АЛМАТЫ ТЕХНОЛОГИЯЛЫҚ УНИВЕРСИТЕТІ ИНЖИНИРИНГ ЖӘНЕ АҚПАРАТТЫҚ ТЕХНОЛОГИЯЛАР ФАКУЛЬТЕТІ Ақпараттық Технологиялар Кафедрасы
СӨЖ “Сlustering task.”
Баға
Ескертпе
Қолы
Орындаған:
Бердіғалиев Ақниет
Қабылдаған:
Қабдолдина А.
Алматы 2023ж
Clustering is the grouping of objects according to the similarity of their properties; each cluster consists of similar objects, and the objects of different clusters differ significantly.
Clustering goals in Data Mining can be different and depend on the specific task being solved.
Let's consider these tasks.
• Data study. Splitting a set of objects into similar groups helps to identify the structure of data, increase the visibility of their representation, put forward new hypotheses, and understand how informative the properties of objects are.
• Facilitating analysis. Clustering can simplify further data processing and
model building: each cluster is processed individually and a model is created for each cluster separately. In this sense, clustering is a preparatory stage before solving other tasks
Data Mining: classifications, regressions, associations, sequential patterns.

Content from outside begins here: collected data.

(* ===== verification/AddressManagerProps.v ===== *)
(** * AddressManagerProps: the manager touches only its own address

    The contract of the compute API's address store, the proof that the GCE
    implementation of [CloudAddressService] meets the contract the manager is
    proved against, and the manager's round trip. *)

From S2P Require Import Prelude Json K8s AddressManager.
Local Open Scope Z_scope.

(** The API refused the request without acting on it. *)
Definition rejected (e : error) : bool := isHTTPErrorCode e StatusConflict || isHTTPErrorCode e StatusBadRequest.

(** [l'] is [l] with an address made from [a] under [key]: type and IP are those
    asked for, a missing IP is chosen by the API. *)
Definition inserted (key : string * string) (a : Address) (l l' : gmap (string * string) Address) : Prop :=
  l !! key = None ∧ ∃ x, l' = <[ key := x ]> l ∧ addr_Name x = key.2 ∧
    (addr_Type a ≠ EmptyString → addr_Type x = addr_Type a) ∧ (addr_Address a ≠ EmptyString → addr_Address x = addr_Address a).

(** What a creation request with answer [r] may have done. *)
Definition insert_effect {A : Type} (key : string * string) (a : Address) (l : gmap (string * string) Address)
    (r : outcome A) (l' : gmap (string * string) Address) : Prop :=
  match r with
  | Ret _ => inserted key a l l'
  | Err e => l' = l ∨ rejected e = false ∧ inserted key a l l'
  | Panic => l' = l ∨ inserted key a l l'
  end.

Definition delete_effect {A : Type} (key : string * string) (l : gmap (string * string) Address)
    (r : outcome A) (l' : gmap (string * string) Address) : Prop :=
  match r with
  | Ret _ => l' = delete key l
  | Err e => if isNotFound e then l' = l ∧ l !! key = None else l' = l ∨ l' = delete key l
  | Panic => l' = l ∨ l' = delete key l
  end.

Definition get_effect (key : string * string) (l : gmap (string * string) Address)
    (r : outcome Address) (l' : gmap (string * string) Address) : Prop :=
  l' = l ∧ match r with
           | Ret a => l !! key = Some a ∧ addr_Name a = key.2
           | Err e => isNotFound e = true → l !! key = None
           | Panic => True
           end.

(** What the provider relies on in the compute API; addresses are stored under
    (region, name). *)
Class AddressStore (W : Type) `{AddressesAPI W} : Type := {
  stored : W → gmap (string * string) Address;
  store_insert name region a w : let '(r, w') := Addresses_Insert name region a w in
    insert_effect (region, name) a (stored w) r (stored w');
  store_get name region w : let '(r, w') := Addresses_Get name region w in get_effect (region, name) (stored w) r (stored w');
  store_list region re w : let '(r, w') := Addresses_List region re w in
    stored w' = stored w ∧ ∀ l a, r = Ret l → a ∈ l → stored w !! (region, addr_Name a) = Some a;
  store_delete name region w : let '(r, w') := Addresses_Delete name region w in
    delete_effect (region, name) (stored w) r (stored w')
}.

(** What the manager relies on in the interface. *)
Class AddressService (W : Type) `{CloudAddressService W} : Type := {
  addresses : W → gmap (string * string) Address;
  service_reserve a region w : let '(r, w') := ReserveRegionAddress a region w in
    insert_effect (region, addr_Name a) a (addresses w) r (addresses w') ∧ ∀ a', r = Ret a' → a' = a;
  service_get name region w : let '(r, w') := GetRegionAddress name region w in
    get_effect (region, name) (addresses w) r (addresses w');
  service_by_ip region ip w : let '(r, w') := GetRegionAddressByIP region ip w in
    addresses w' = addresses w ∧
    ∀ a, r = Ret a → addresses w !! (region, addr_Name a) = Some a ∧ addr_Address a = ip;
  service_delete name region w : let '(r, w') := DeleteRegionAddress name region w in
    delete_effect (region, name) (addresses w) r (addresses w')
}.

In the previous lessons, we got acquainted with several common metric approaches to classification and regression problems. In them, we were given a training sample (marked up data), according to which the model was built. But in practice, there are problems when the initial set of objects is not marked up and you need to build a model that would distribute images into groups (classes) using a given (or selected) metric between objects:
This is a statement of the clustering problem. Here at the output, in general, you need to find:
multiple clusters ;
clustering algorithm .
And, since the algorithm itself must distribute the images into classes, the clustering task is attributed to unsupervised learning tasks. That is, it is a private task of teaching without a teacher. In addition to clustering, there are completely different methods that also apply to teaching without a teacher. Therefore, it is not necessary to assume that clustering covers the entire class of such tasks.